* WORK REQUIRED *
Print out the entries exactly, and include each one.

■ ■ ■ ■ ■

(* ===== verification/PaperBroker.v ===== *)
(** * Paper broker (services/paper_trading/models.py, broker.py)

    [uuid4()] and [datetime.now(UTC)] are parameters: [uuid4 n] is the value of
    the [n]-th call of [uuid4], and [wall n] the wall clock when [n] calls of
    [uuid4] have been made.  The text of a number in an audit payload is kept as
    the number. *)

From Stdlib Require Import ZArith QArith Qabs Lia Lqa.
From stdpp Require Import base tactics list strings gmap.
From S2P Require Import Prelude Decimals ExecutionModels.

Local Open Scope Q_scope.
Local Open Scope string_scope.
Local Open Scope dec_scope.

(** ** Models *)

Inductive PaperOrderType := P_MARKET | P_LIMIT.
#[export] Instance PaperOrderType_eq_dec : EqDecision PaperOrderType.
Proof. solve_decision. Defined.

Inductive PaperOrderStatus := P_OPEN | P_PARTIALLY_FILLED | P_FILLED | P_CANCELED | P_REJECTED.
#[export] Instance PaperOrderStatus_eq_dec : EqDecision PaperOrderStatus.
Proof. solve_decision. Defined.

Record PaperOrderRequest := {
  client_order_id : string;
  rq_symbol : string;
  rq_side : Side;
  rq_quantity : Decimal;
  rq_order_type : PaperOrderType;
  rq_limit_price : option Decimal;
}.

■ ■ ■ ■ ■

* RESPONSE *
(* ===== verification/PaperBroker.v ===== *)
(** * Paper broker (services/paper_trading/models.py, broker.py)

    [uuid4()] and [datetime.now(UTC)] are parameters: [uuid4 n] is the value of
    the [n]-th call of [uuid4], and [wall n] the wall clock when [n] calls of
    [uuid4] have been made.  The text of a number in an audit payload is kept as
    the number. *)

From Stdlib Require Import ZArith QArith Qabs Lia Lqa.
From stdpp Require Import base tactics list strings gmap.
From S2P Require Import Prelude Decimals ExecutionModels.

Local Open Scope Q_scope.
Local Open Scope string_scope.
Local Open Scope dec_scope.

(** ** Models *)

Inductive PaperOrderType := P_MARKET | P_LIMIT.
#[export] Instance PaperOrderType_eq_dec : EqDecision PaperOrderType.
Proof. solve_decision. Defined.

Inductive PaperOrderStatus := P_OPEN | P_PARTIALLY_FILLED | P_FILLED | P_CANCELED | P_REJECTED.
#[export] Instance PaperOrderStatus_eq_dec : EqDecision PaperOrderStatus.
Proof. solve_decision. Defined.

Record PaperOrderRequest := {
  client_order_id : string;
  rq_symbol : string;
  rq_side : Side;
  rq_quantity : Decimal;
  rq_order_type : PaperOrderType;
  rq_limit_price : option Decimal;
}.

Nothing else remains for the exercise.